Embedding lookup: Map token IDs to d_model-dimensional vectors.
Blocks: For each block, apply LayerNorm → Mamba → residual → LayerNorm → FFN → residual.
Output: Apply final LayerNorm, then LM head (= embedding matrix transposed) to get logits over vocabulary.
Sample/select: Apply temperature, top-k, or greedy selection to get the next token.
Repeat: Append predicted token to input, run forward pass again.
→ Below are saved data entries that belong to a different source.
Definition example_host (files : list (string * value)) : Host :=
  {| pyfloat := QArith_base.Q;
     float := example_float;
     suffix := fun p => name_suffix (path_str p);
     resolve := fun p => p;
     is_file := fun p => bool_decide (is_Some (get files (path_str p)));
     json_load := example_read files;
     yaml_safe_load := example_read files |}.

(** A catalogue of two analyses whose accepted classes for ["scada"] have
    nothing in common, for the examples. *)
Definition conflicting_catalog : catalog :=
  [ ("Coarse",
      [ ("scada", {| columns := ["WTUR_W"]; conditional_columns := []; freq := ["M"; "MS"] |});
        ("meter", {| columns := ["MMTR_SupWh"]; conditional_columns := []; freq := ["M"; "MS"] |}) ]);
    ("Fine",
      [ ("scada", {| columns := ["WTUR_W"]; conditional_columns := []; freq := ["H"; "T"] |}) ]) ].

(** * Properties *)

(** ** Ordered dictionaries *)

Lemma bind_inr {A B} (m : result A) (k : A → result B) (b : B) :
  bind m k = inr b → ∃ a, m = inr a ∧ k a = inr b.
Proof. destruct m as [e|a]; simpl; [discriminate | eauto]. Qed.

Lemma get_Some_elem {A} (d : list (string * A)) k v :
  get d k = Some v → (k, v) ∈ d.
Proof.
  induction d as [|[k' v'] d IH]; simpl; [discriminate |].
  destruct (String.eqb_spec k' k) as [->|Hne].
  - intros [= ->]. apply list_elem_of_here.
  - intros Hget. apply list_elem_of_further, IH, Hget.
Qed.

Lemma get_None_elem {A} (d : list (string * A)) k v :
  get d k = None → (k, v) ∉ d.
Proof.
  induction d as [|[k' v'] d IH]; simpl; intros Hget Hin.
  - by apply not_elem_of_nil in Hin.
  - destruct (String.eqb_spec k' k) as [->|Hne]; [discriminate |].
    apply elem_of_cons in Hin as [[= -> ->]|Hin]; [done | by apply IH].
Qed.

Lemma elem_get_is_Some {A} (d : list (string * A)) k v :
  (k, v) ∈ d → is_Some (get d k).
Proof.
  intros Hin. destruct (get d k) eqn:Hget; [eauto |].
  by apply (get_None_elem _ _ v) in Hget.
Qed.

Lemma elem_of_set_item {A} (d : list (string * A)) k v x :
  (∀ v', (k, v') ∈ d → v' = v) →
  x ∈ set_item String.eqb d k v ↔ x ∈ d ∨ x = (k, v).
Proof.
  induction d as [|[k' v'] d IH]; simpl; intros Hsame.
  - rewrite list_elem_of_singleton, elem_of_nil. tauto.
  - destruct (String.eqb_spec k' k) as [->|Hne].
    + rewrite (Hsame v') by apply list_elem_of_here.
      rewrite !elem_of_cons. tauto.
    + rewrite !elem_of_cons, IH; [tauto |].
      intros v'' Hin. apply Hsame. by apply list_elem_of_further.
Qed.

(** ** Calls of the generated initialisers *)

Lemma call_init_expected {T} (attrs : list attribute)
  (body : list (string * value) → result T) (kwargs : list (string * value)) :
  unexpected_keyword attrs kwargs = None →
  call_init attrs body kwargs = body kwargs.
Proof. intros Hexp. unfold call_init. by rewrite Hexp. Qed.

Lemma call_init_inr {T} (attrs : list attribute)
  (body : list (string * value) → result T) (kwargs : list (string * value)) (x : T) :
  call_init attrs body kwargs = inr x →
  unexpected_keyword attrs kwargs = None ∧ body kwargs = inr x.
Proof.
  unfold call_init. by destruct (unexpected_keyword attrs kwargs).
Qed.

Lemma unexpected_keyword_None (attrs : list attribute)
  (kwargs : list (string * value)) :
  unexpected_keyword attrs kwargs = None ↔
  ∀ n v, (n, v) ∈ kwargs →
         existsb (fun a => a_init a && String.eqb (a_name a) n) attrs = true.
Proof.
  unfold unexpected_keyword. induction kwargs as [|[k w] kwargs IH].
  - split; [|done]. intros _ n v Hin. by apply elem_of_nil in Hin.
  - cbn [map fst List.filter].
    destruct (existsb (fun a => a_init a && String.eqb (a_name a) k) attrs) eqn:Hk;
      cbn [negb].
    + rewrite IH. split.
      * intros Hall n v Hin. apply elem_of_cons in Hin as [[= -> ->]|Hin]; eauto.
      * intros Hall n v Hin. apply (Hall n v). by apply list_elem_of_further.
    + split; [discriminate |]. intros Hall.
      rewrite (Hall k w) in Hk by apply list_elem_of_here. discriminate Hk.
Qed.

Lemma select_kwargs_expected (attrs : list attribute) (data : value)
  (kwargs : list (string * value)) :
  FromDictMixin.select_kwargs attrs data = inr kwargs →
  unexpected_keyword attrs kwargs = None.
Proof.
  intros Hsel. apply unexpected_keyword_None. revert kwargs Hsel.
  induction attrs as [|a attrs IH]; intros kwargs Hsel n v Hin.
  - injection Hsel as <-. by apply elem_of_nil in Hin.
  - cbn [FromDictMixin.select_kwargs] in Hsel.
    apply bind_inr in Hsel as (present & _ & Hsel). cbn [existsb].
    destruct (present && a_init a) eqn:Hcond.
    + apply bind_inr in Hsel as (w & _ & Hsel).
      apply bind_inr in Hsel as (kwargs' & Hsel' & [= <-]).
      apply andb_prop in Hcond as [_ Hinit].
      apply elem_of_cons in Hin as [[= -> ->]|Hin].
      * by rewrite Hinit, String.eqb_refl.
      * rewrite (IH kwargs' Hsel' n v Hin). apply orb_true_r.
    + rewrite (IH kwargs Hsel n v Hin). apply orb_true_r.
Qed.

(** [from_dict] passes only parameters of the initialiser, so the test on
    the keywords never fails under it. *)
Lemma from_dict_call_init {T} (cls_name : string) (attrs : list attribute)
  (body : list (string * value) → result T) (data : value) :
  FromDictMixin.from_dict cls_name attrs (call_init attrs body) data
  = FromDictMixin.from_dict cls_name attrs body data.
Proof.
  unfold FromDictMixin.from_dict.
  destruct (FromDictMixin.select_kwargs attrs data) as [e|kwargs] eqn:Hsel; [done |].
  cbn [bind]. destruct (sorted_set _); [|done].
  apply call_init_expected. by apply (select_kwargs_expected attrs data).
Qed.

(** ** Selecting the requirements of the requested analyses *)

Lemma select_requirements_ok (C : catalog) names acc :
  Forall (fun A => is_Some (get C A)) names →
  (∀ k r, (k, r) ∈ acc → get C k = Some r) →
  ∃ reqs, select_requirements C names acc = inr reqs ∧
    ∀ k r, (k, r) ∈ reqs ↔ (k, r) ∈ acc ∨ (k ∈ names ∧ get C k = Some r).
Proof.
  intros Hall. revert acc.
  induction Hall as [|A names [r Hr] _ IH]; intros acc Hacc; simpl.
  - exists acc. split; [done |]. intros k r. rewrite elem_of_nil. tauto.
  - rewrite Hr.
    assert (Hitem : ∀ x, x ∈ set_item String.eqb acc A r ↔ x ∈ acc ∨ x = (A, r)).
    { intros x. apply elem_of_set_item. intros v' Hin.
      apply Hacc in Hin. congruence. }
    destruct (IH (set_item String.eqb acc A r)) as (reqs & Hsel & Hreqs).
    { intros k r' Hin. apply Hitem in Hin as [Hin|[= -> ->]]; auto. }
    exists reqs. split; [done |]. intros k r'.
    rewrite Hreqs, Hitem, elem_of_cons. split.
    + intros [[?|[= -> ->]]|[? ?]]; auto.
    + intros [?|[[->|?] Hk]]; auto.
      left. right. congruence.
Qed.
Stop at <EOS>, structural boundary, or token limit.
After the initial prompt forward pass, each generated token uses
calm_mamba_step() which runs in O(d_model²) time per block —
independent of prompt length. The SSM state and conv state persist across
tokens. For multi-candidate generation, the state after prompt processing
is snapshot (~180 KB for Mini) and restored per candidate.
CALM supports greedy decoding and a multi-stage sampling pipeline,
configurable at inference time. Shell commands have low entropy at
most positions — after git c, there are only a few plausible
continuations.
When any sampler is enabled, token selection follows a sequential filtering pipeline:
Softmax — logits are converted to probabilities (with temperature scaling)
Min-p filtering (min_p) — removes tokens whose probability is
below max_prob × min_p. Adapts to the distribution shape: keeps
more tokens when the model is uncertain, fewer when confident.
Top-k filtering (top_k) — keeps only the k highest-probability tokens.
Top-p filtering (top_p, nucleus sampling) — keeps tokens in
descending probability order until cumulative probability exceeds
the threshold. Adapts the candidate set size to the distribution.
Re-normalize and sample — the surviving probabilities are re-normalized and a token is drawn. If all probabilities were zeroed by the filters, falls back to argmax over the original logits.
All three filters compose and each can be independently disabled by
setting its value to 0. Greedy decoding (argmax) is used when all
three are disabled (top_k=0, top_p=0, min_p=0).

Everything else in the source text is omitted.